Grits' contributing writer Amanda Woog asked me recently about "excited delirium," having seen the term come up in death in custody reports she's curating as part of her Texas database project. (Look for a big announcement soon as she releases new datasets beyond just recent police shootings.) I first heard the term when I directed the ACLU of Texas' Police Accountability Project around the turn of the century and it represents one of the most curious and bizarre distortions of medical terminology in service to a political agenda I've ever personally run across. Really, excited delirium is not a diagnosis at all so much as an acknowledgement of the lack of other diagnoses. It's what authorities say when someone dies after being restrained or Tazed by police, they don't want to blame the officer(s), but there are no other explanations for the outcome. One often sees the term suggested in the press by unions before medical examiners ever release their findings.
Excited delirium is a medical condition which seemingly only manifests itself when the patient is being beaten, Tazed, or otherwise physically restrained by law enforcement, which makes it an atypical diagnosis, to say the least. Cynics contend it's a fake diagnosis created to cover up police misconduct. Among professional associations, those fields more closely associated with law enforcement - medical examiners and emergency physicians - accept the term, while the AMA, APA, the DSM, and the World Health Organization do not. The chairman of Texas' Forensic Science Commission, Vincent Di Maio, wrote the principal, professional text making the case for the diagnosis (though clearly it wasn't enough to convince the AMA, etc.).
Anyway, debates over the diagnosis reignited in the last year - with major pieces in the Washington Post, Slate, and Vice/The Influence - in light of renewed interest in death-in-custody cases inspired by the rise of the Black Lives Matter movement. If someone as well-read as Amanda was unfamiliar with the term, then perhaps others aren't, either. So I thought it'd be good to compile some key links on the topic.
One of the earliest significant MSM pieces I remember on it was from 60 Minutes in December 2003; that sort of put the debate on the map, for me, anyway. Mother Jones in 2009 attributed the rise of the term to the company Taser International, which reportedly employed Di Maio as an expert witness and handed out free copies of his book at law enforcement trainings.
The website PoliceOne has covered the issue quite a bit over the years. Here are a few key items:
- Excited Delirium and its medical status (good summation)
- Is excited delirium a fake condition invented to whitewash abusive force? (response to critics)
- New study: Fast effective option for excited delirium cases (sedation)
The since-fired Austin officer who shot and killed David Joseph, a black teenager who was buck naked sprinting down the street, said he thought the young man may have suffered from "excited delirium."

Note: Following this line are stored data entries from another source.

(** X9. A signature returned for a sighash byte is the hexadecimal print of
    9 to 73 bytes: the DER encoding, of 8 to 72 bytes, and the scope byte. *)
Theorem createDERSignature_size (sig : FireblocksSignature.t) (t : Z) (out : string) :
  0 <= t < 256 ->
  createDERSignature sig t = Ok out ->
  out = toHex (fromHex out) /\
  String.length out = (2 * List.length (fromHex out))%nat /\
  (9 <= List.length (fromHex out) <= 73)%nat /\
  last (fromHex out) x00 = byteOfZ t.
Proof.
  intros Ht Hout.
  destruct (createDERSignature_inv _ _ Hout) as (rv & sv & _ & _ & HokR & HokS & ->).
  rewrite (scope_hex Ht), <- toHex_app, fromHex_toHex, toHex_length.
  split; [reflexivity|]. split; [reflexivity|].
  apply componentOk_length in HokR. apply componentOk_length in HokS.
  split.
  - unfold encoded. repeat (rewrite length_app || cbn [List.length]). lia.
  - now rewrite last_last.
Qed.

Lemma createDERSignature_size_witness :
  exists out,
    createDERSignature Samples.zero_sample 65 = Ok out /\
    List.length (fromHex out) = 9%nat /\
    last (fromHex out) x00 = byteOfZ 65.
Proof.
  eassert (createDERSignature Samples.zero_sample 65 = Ok _) as E
    by (vm_compute; reflexivity).
  eexists. split; [exact E|].
  destruct (@createDERSignature_size Samples.zero_sample 65 _ ltac:(lia) E)
    as (_ & _ & _ & Hl).
  split; [vm_compute; reflexivity | exact Hl].
Defined.

End SignatureMore.

(** ** The digest and what is handed to the signer *)

Module DigestMore.

Import Buffer Vocabulary BufferFacts HexFacts SigningFacts.
Import FireblocksService TransactionService.

Lemma round_length (st : list Z) (kw : Z * Z) :
  List.length (SHA256.round st kw) = List.length st.
Proof.
  unfold SHA256.round.
  do 8 (destruct st as [|? st]; [reflexivity|]).
  destruct st; reflexivity.
Qed.

Lemma rounds_length (kws : list (Z * Z)) (st : list Z) :
  List.length (fold_left SHA256.round kws st) = List.length st.
Proof.
  revert st. induction kws as [|kw t IH]; intros st; [reflexivity|].
  cbn [fold_left]. now rewrite IH, round_length.
Qed.

Lemma compress_length (hash block : list Z) :
  List.length (SHA256.compress hash block) = List.length hash.
Proof.
  unfold SHA256.compress.
  rewrite length_map, length_combine, rounds_length. apply Nat.min_id.
Qed.

Lemma blocks_length (k : nat) (ws hash : list Z) :
  List.length (SHA256.blocks k ws hash) = List.length hash.
Proof.
  revert ws hash. induction k as [|k IH]; intros ws hash; [reflexivity|].
  cbn [SHA256.blocks]. now rewrite IH, compress_length.
Qed.

Lemma flat_bytes_length (l : list Z) :
  List.length (flat_map (bytesBE 4) l) = (4 * List.length l)%nat.
Proof.
  induction l as [|x t IH]; [reflexivity|].
  cbn [flat_map]. rewrite length_app, bytesBE_length, IH. cbn [List.length]. lia.
Qed.

Lemma sha256_length (msg : list byte) : List.length (SHA256.sha256 msg) = 32%nat.
Proof.
  unfold SHA256.sha256. rewrite flat_bytes_length, blocks_length. reflexivity.
Qed.

(** X10. The digest has 32 bytes whatever the message, so the signature hash
    of an input and the content submitted to the signer for it are 64
    hexadecimal digits each, and the content read back as bytes is the digest
    of the hash. *)
Theorem digests_have_32_bytes (W : World) (tx : Transaction.t)
  (h : HashWithIndex.t) (i : Z) (lockingScript : string) (satoshis scope : Z) :
  List.length (CryptoUtils.doubleHash (HashWithIndex.hash h)) = 32%nat /\
  String.length (RawMessage.content (message h)) = 64%nat /\
  fromHex (RawMessage.content (message h)) = SHA256.sha256 (HashWithIndex.hash h) /\
  (forall sigHash,
     createSignatureHash W tx i lockingScript satoshis scope = Ok sigHash ->
     String.length sigHash = 64%nat /\ List.length (fromHex sigHash) = 32%nat).
Proof.
  split; [apply sha256_length|].
  split; [cbn [message RawMessage.content]; unfold CryptoUtils.doubleHash;
          now rewrite toHex_length, sha256_length|].
  split; [cbn [message RawMessage.content]; unfold CryptoUtils.doubleHash;
          apply fromHex_toHex|].
  intros sigHash. unfold createSignatureHash.
  destruct (nthZ (Transaction.inputs tx) i); [|discriminate].
  intros [= <-]. rewrite fromHex_toHex, toHex_length, sha256_length. auto.
Qed.

End DigestMore.

(** ** More on [signMultipleHashes] *)

Module SigningMore.

Import Buffer Vocabulary VocabularyMore EffectFacts SigningFacts.
Import FireblocksService.

(** X11. However many hashes there are, they are submitted in one signing
    job, with one message per hash in the order of the hashes; the only
    request that follows is the wait for that job, made when the job was
    accepted.  The cached configurations are left as they were. *)
Theorem signMultipleHashes_one_job (W : World) (hashes : list HashWithIndex.t)
  (amount : Z) (destination vault : string) (st : State) :
  isEmpty vault = false ->
  let req := SigningRequest.mk vault amount destination (map message hashes) in
  let out := signMultipleHashes W hashes amount destination vault st in
  trace (snd out)
  = (trace st ++ CreateTransaction req
       :: match createTransaction W req with
          | Ok id => [PollTransaction id]
          | Throw _ => []
          end)%list /\
  tokenConfig (snd out) = tokenConfig st /\
  cosignerConfig (snd out) = cosignerConfig st /\
  List.length (SigningRequest.messages req) = List.length hashes /\
  map RawMessage.content (SigningRequest.messages req) = map contentOf hashes /\
  (forall e, createTransaction W req = Throw e -> fst out = Throw e).
Proof.
  intros Hv req out. subst out. unfold signMultipleHashes. rewrite Hv.
  fold req. unfold mbind, request. cbn [trace tokenConfig cosignerConfig].
  split; [|split; [|split; [|split; [|split]]]].
  - destruct (createTransaction W req) as [id|e]; [|reflexivity].
    destruct (pollTransaction W id) as [[[[[|m ms]|]]|]|e];
      cbn [snd trace lift throw]; now rewrite <- app_assoc.
  - destruct (createTransaction W req) as [id|e]; [|reflexivity].
    destruct (pollTransaction W id) as [[[[[|m ms]|]]|]|e]; reflexivity.
  - destruct (createTransaction W req) as [id|e]; [|reflexivity].
    destruct (pollTransaction W id) as [[[[[|m ms]|]]|]|e]; reflexivity.
  - unfold req. cbn. apply length_map.
  - unfold req. cbn. rewrite map_map. reflexivity.
  - intros e He. rewrite He. reflexivity.
Qed.

Lemma signMultipleHashes_one_job_witness :
  isEmpty "vault" = false /\
  trace (snd (signMultipleHashes Samples.world [Samples.abc; Samples.other]
                0 "dest" "vault" Samples.fresh))
  = [CreateTransaction
       (SigningRequest.mk "vault" 0 "dest"
          (map message [Samples.abc; Samples.other]));
     PollTransaction "job"].
Proof.
  split; [reflexivity|].
  exact (proj1 (@signMultipleHashes_one_job Samples.world [Samples.abc; Samples.other]
                  0 "dest" "vault" Samples.fresh eq_refl)).
Defined.

Lemma mapResult_map {A B : Type} (f : A -> result B) (l : list A) :
  (forall a, In a l -> exists b, f a = Ok b) ->
  exists bs, mapResult f l = Ok bs /\ Forall2 (fun a b => f a = Ok b) l bs.
Proof.
  induction l as [|a t IH]; intros H.
  - exists []. split; [reflexivity|constructor].
  - destruct (H a (in_eq _ _)) as (b & Hb).
    destruct IH as (bs & Hbs & Hall); [intros x Hx; apply H; now right|].
    exists (b :: bs). cbn [mapResult]. rewrite Hb, Hbs. split; [reflexivity|].
    now constructor.
Qed.

Lemma matchSignature_present (resp : list SignedMessage.t) (h : HashWithIndex.t) :
  (exists m, In m resp /\ SignedMessage.content m = contentOf h) ->
  exists m, In m resp /\ SignedMessage.content m = contentOf h /\
            matchSignature resp h = Ok (HashWithIndex.inputIndex h, signatureOf m).
Proof.
  intros (m0 & Hin & Hc). unfold matchSignature. fold (contentOf h).
  destruct (find _ resp) as [m|] eqn:E.
  - apply find_some in E. destruct E as [Hm He]. apply String.eqb_eq in He.
    exists m. auto.
  - eapply find_none in E; [|exact Hin]. cbn beta in E.
    apply String.eqb_neq in E. contradiction.
Qed.

(** X12. When the answer holds a message for the content of every hash,
    [signMultipleHashes] returns one signature per hash, in the order of the
    hashes and with their input indices, each taken from a message of the
    content of its hash, whatever the order of the answer. *)
Theorem signMultipleHashes_one_signature_per_input (W : World)
  (hashes : list HashWithIndex.t) (amount : Z) (destination vault id : string)
  (st : State) (resp : list SignedMessage.t) :
  isEmpty vault = false ->
  createTransaction W (SigningRequest.mk vault amount destination (map message hashes))
  = Ok id ->
  pollTransaction W id = Ok (Some (TransactionResponse.mk (Some resp))) ->
  resp <> [] ->
  (forall h, In h hashes ->
             exists m, In m resp /\ SignedMessage.content m = contentOf h) ->
  exists results,
    fst (signMultipleHashes W hashes amount destination vault st) = Ok results /\
    map fst results = map HashWithIndex.inputIndex hashes /\
    Forall2 (fun h r =>
               exists m, In m resp /\ SignedMessage.content m = contentOf h /\
                         snd r = signatureOf m) hashes results.
Proof.
  intros Hv Hc Hp Hne Hall.
  rewrite (@signMultipleHashes_answered W hashes amount destination vault id st resp
             Hv Hc Hp Hne).
  destruct (@mapResult_map _ _ (matchSignature resp) hashes) as (results & Hres & Hf).
  { intros h Hh. destruct (matchSignature_present resp h (Hall h Hh)) as (m & _ & _ & Hm).
    eauto. }
  exists results. split; [exact Hres|].
  clear Hres Hall Hc. induction Hf as [|h r hs rs Hr _ IH]; [split; constructor|].
  destruct IH as [IH1 IH2].
  destruct (@matchSignature_found resp h (fst r) (snd r)) as (Hi & m & Hin & Hcont & _ & Hs).
  { rewrite Hr. now destruct r. }
  split.
  - cbn [map]. now rewrite Hi, IH1.
  - constructor; [|exact IH2]. exists m. auto.
Qed.

Lemma signMultipleHashes_one_signature_per_input_witness :
  isEmpty "vault" = false /\
  fst (signMultipleHashes
         (Samples.worldSigning [Samples.signedBy "01" "02"] []) [Samples.abc]
         0 "dest" "vault" Samples.fresh)
  = Ok [(0, FireblocksSignature.mk "01" "02" 0 "pk")].
Proof.
  split; [reflexivity|].
  destruct (@signMultipleHashes_one_signature_per_input
              (Samples.worldSigning [Samples.signedBy "01" "02"] [])
              [Samples.abc] 0 "dest" "vault" "job" Samples.fresh
              [Samples.signedBy "01" "02"] eq_refl eq_refl eq_refl
              ltac:(discriminate)) as (results & Hres & _).
  { intros h [<-|[]]. exists (Samples.signedBy "01" "02").
    split; [left; reflexivity|]. vm_compute. reflexivity. }
  rewrite Hres. vm_compute in Hres. injection Hres as <-. reflexivity.
Defined.




End SigningMore.

(** ** Signature requests and their application *)

Module TransactionFacts.

Import Vocabulary VocabularyMore EffectFacts.
Import TransactionService.

Lemma prepareRequestsFrom_inv (index : nat) (inputs : list TxInput.t)
  (addresses : list string) (indexes : option (list Z))
  (requests : list SignatureRequest.t) :
  prepareRequestsFrom index inputs addresses indexes = Ok requests ->
  map SignatureRequest.inputIndex requests
  = map Z.of_nat (seq index (List.length inputs)) /\
  Forall2 (fun input r =>
             SignatureRequest.prevTxid r = TxInput.sourceTXID input /\
             SignatureRequest.outputIndex r = TxInput.sourceOutputIndex input /\
             SignatureRequest.sigHashType r = 193 /\
             exists out,
               spentOutput input = Some out /\
               SignatureRequest.script r = SourceOutput.lockingScript out /\
               SignatureRequest.satoshis r
               = (if SourceOutput.satoshis out =? 0 then 1
                  else SourceOutput.satoshis out))
          inputs requests.
Proof.
  revert index requests.
  induction inputs as [|input rest IH]; intros index requests H.
  - cbn in H. injection H as <-. split; constructor.
  - cbn [prepareRequestsFrom] in H. unfold spentOutput.
    destruct (TxInput.sourceTransaction input) as [src|] eqn:Es; [|discriminate].
    destruct (isEmpty (TxInput.sourceTXID input)); [discriminate|].
    destruct (nthZ src (TxInput.sourceOutputIndex input)) as [out|] eqn:Eo;
      [|discriminate].
    destruct (prepareRequestsFrom (S index) rest addresses indexes) as [rs|e] eqn:Er;
      [|discriminate].
    cbn [bind] in H. injection H as <-.
    destruct (IH _ _ Er) as [IH1 IH2].
    split.
    + cbn [map List.length seq SignatureRequest.inputIndex]. now rewrite IH1.
    + constructor; [|exact IH2].
      cbn [SignatureRequest.prevTxid SignatureRequest.outputIndex
           SignatureRequest.sigHashType SignatureRequest.script
           SignatureRequest.satoshis].
      repeat split. exists out. rewrite Es. auto.
Qed.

Grits is very much a skeptic here. If we had people dying of excited delirium under other circumstances besides being taken into custody by law enforcement, I'd consider the idea to have more merit. But it's awfully convenient to blame some vague "syndrome" that can't be verified while ignoring violent actions immediately preceding a death as the most likely cause. No civilian would ever get such consideration.
OTOH, it almost doesn't matter. The truth is that police wouldn't be held accountable for those deaths even if no one had ever heard of "excited delirium." (Taser is probably the chief beneficiary of such blame shifting; they don't enjoy qualified immunity.) Meanwhile, pretending the syndrome exists may result in training recommendations for de-escalation techniques which are beneficial regardless of the terminology used.

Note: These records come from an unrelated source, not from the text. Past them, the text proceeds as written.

(** * GoodGrails pipeline: book ingestion, pricing, record store and search

    A shallow embedding of the TypeScript services of the bookstore worker
    ([src/services/*.ts], [src/utils/helpers.ts], [src/routes/public.ts])
    together with the properties of the ingestion pipeline that the
    specification states about them.

    Conventions of the embedding:
    - a JavaScript [number] is an IEEE-754 binary64 value ([spec_float] with
      precision 53 and maximal exponent 1024), with the rounding of every
      operation written out by the library's [SFmul], [SFsub], [SFdiv];
    - a JavaScript string is a [string] of 8-bit characters.  On ASCII text
      the two are the same sequence of characters, and [toLowerCase],
      [toUpperCase], [trim], [parseInt] and the class [\s] are defined
      here as they act on ASCII text; what is stated of them is stated
      for ASCII text ([is_ascii]).  [undefined]/[null] is [None];
    - a number bound to an SQL statement, or written into the JSON text of
      a column, travels as JSON: [NaN] and the infinities arrive as NULL
      and [-0] as [0] ([json_number]);
    - code that reads the clock, draws a UUID, talks to a remote server, to
      the R2 bucket or to the D1 database is a computation in the monad [M]
      over an explicit [World], parameterised by an [Env] of oracles that
      fixes what the outside answers. *)

From Stdlib Require Import ZArith QArith List Sorted String Ascii Bool Lia.
From Stdlib Require Import Floats.SpecFloat.
From stdpp Require Import base option gmap.
From stdpp Require strings.
Import ListNotations.

Local Open Scope string_scope.
Local Open Scope Z_scope.

(* ================================================================== *)
(** ** JavaScript numbers *)
(* ================================================================== *)

Module JsNumber.

Definition prec : Z := 53.
Definition emax : Z := 1024.

Definition number : Type := spec_float.

(** The double nearest to the integer [z] (exact below 2^53). *)
Definition of_Z (z : Z) : number := binary_normalize prec emax z 0 false.

Definition mul : number -> number -> number := SFmul prec emax.
Definition sub : number -> number -> number := SFsub prec emax.
Definition div : number -> number -> number := SFdiv prec emax.

(** A decimal literal [n/d] of the source text, e.g. [1.1] is
    [literal 11 10]: the correctly rounded quotient of two exactly
    representable integers is the double nearest to the decimal. *)
Definition literal (n d : Z) : number := div (of_Z n) (of_Z d).

(** The real value [(-1)^s * m * 2^e] of a finite double, as a signed
    mantissa. *)
Definition signed (s : bool) (m : positive) : Z :=
  if s then Z.neg m else Z.pos m.

(** [Math.ceil]: the least integer not below the argument; zeros,
    infinities and NaN are returned as they are; a result of zero keeps
    the sign of the argument. *)
Definition Math_ceil (x : number) : number :=
  match x with
  | S754_finite s m e =>
      let v := signed s m in
      let c := if 0 <=? e then v * 2 ^ e else - ((- v) / 2 ^ (- e)) in
      if c =? 0 then S754_zero s else of_Z c
  | _ => x
  end.

(** [Math.round]: the nearest integer, halves rounded towards
    +infinity, that is floor(x + 1/2) computed exactly. *)
Definition Math_round (x : number) : number :=
  match x with
  | S754_finite s m e =>
      let v := signed s m in
      let r := if 0 <=? e then v * 2 ^ e
               else (2 * v + 2 ^ (- e)) / 2 ^ (1 - e) in
      if r =? 0 then S754_zero s else of_Z r
  | _ => x
  end.

(** [x <= y] of JavaScript (false as soon as one side is NaN). *)
Definition leb (x y : number) : bool := SFleb x y.

(** Truthiness of a number: everything but [0], [-0] and [NaN]. *)
Definition truthy (x : number) : bool :=
  match x with
  | S754_zero _ | S754_nan => false
  | _ => true
  end.

(** The integer a double stands for, when it is one. *)
Definition to_Z (x : number) : option Z :=
  match x with
  | S754_zero _ => Some 0
  | S754_finite s m e =>
      let v := signed s m in
      if 0 <=? e then Some (v * 2 ^ e)
      else if v mod 2 ^ (- e) =? 0 then Some (v / 2 ^ (- e)) else None
  | _ => None
  end.

(** [Number.isFinite]: neither [NaN] nor an infinity. *)
Definition is_finite (x : number) : bool :=
  match x with
  | S754_zero _ | S754_finite _ _ _ => true
  | S754_infinity _ | S754_nan => false
  end.

(** A zero without its sign; every other number as it is. *)
Definition unsigned_zero (x : number) : number :=
  match x with
  | S754_zero _ => S754_zero false
  | _ => x
  end.

(** What is left of a number that has been written as JSON text and read
    again ([JSON.stringify], then a parser): [NaN] and the infinities are
    written [null], [-0] is written [0], every other number is written
    so that it reads back as itself. *)
Definition json_number (x : number) : option number :=
  if is_finite x then Some (unsigned_zero x) else None.

(** The value SQLite takes for [LIMIT ?] and [OFFSET ?]: an integer, or a
    real that is one and fits 64 bits; anything else, NULL included, is a
    datatype mismatch. *)
Definition sql_integer (x : number) : option Z :=
  match to_Z x with
  | Some z => if (- 2 ^ 63 <? z) && (z <? 2 ^ 63) then Some z else None
  | None => None
  end.

End JsNumber.
Import JsNumber.

(* ================================================================== *)
(** ** JavaScript strings *)
(* ================================================================== *)

Module JsString.

Definition is_upper (c : ascii) : bool :=
  let n := nat_of_ascii c in (65 <=? n)%nat && (n <=? 90)%nat.
Definition is_lower (c : ascii) : bool :=
  let n := nat_of_ascii c in (97 <=? n)%nat && (n <=? 122)%nat.
Definition is_digit (c : ascii) : bool :=
  let n := nat_of_ascii c in (48 <=? n)%nat && (n <=? 57)%nat.

Definition is_alnum (c : ascii) : bool := is_digit c || is_upper c || is_lower c.

Definition lower_char (c : ascii) : ascii :=
  if is_upper c then ascii_of_nat (nat_of_ascii c + 32) else c.
Definition upper_char (c : ascii) : ascii :=
  if is_lower c then ascii_of_nat (nat_of_ascii c - 32) else c.

Fixpoint map_chars (f : ascii -> ascii) (s : string) : string :=
  match s with
  | EmptyString => EmptyString
  | String c s' => String (f c) (map_chars f s')
  end.

(** [s.toLowerCase()] and [s.toUpperCase()] on the letters A-Z, a-z. *)
Definition toLowerCase : string -> string := map_chars lower_char.
Definition toUpperCase : string -> string := map_chars upper_char.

For example, recently the missus ran across a case from 2015 in which Robert Brandon Edwards was restrained by police and died in transit to the hospital. See Statesman coverage from when the officers were no-billed, the APD incident report and autopsy report, which concluded that Edwards "died as a result of the combined effects of methamphetamine and phencyclidine toxicity and physiologic stress associated with restraint procedures." Though the medical examiner didn't cite "excited delirium" as a cause of death, the detective taking a statement from one of officers used the term to describe Mr. Edwards' condition.
If the department were to alter procedures aimed at preventing deaths like Mr. Edwards, the benefits would not be reduced because they adopted a trendy catch phrase.
These situations are arising and people are dying, whatever we call it. If it takes acquiescing to use of a pseudoscientific buzzword to convince police to embrace de-escalation and/or restraint techniques that minimize loss of life, I suppose we shouldn't mind. In the meantime, though, "excited delirium" still strikes me as less a diagnosis than a strained defense.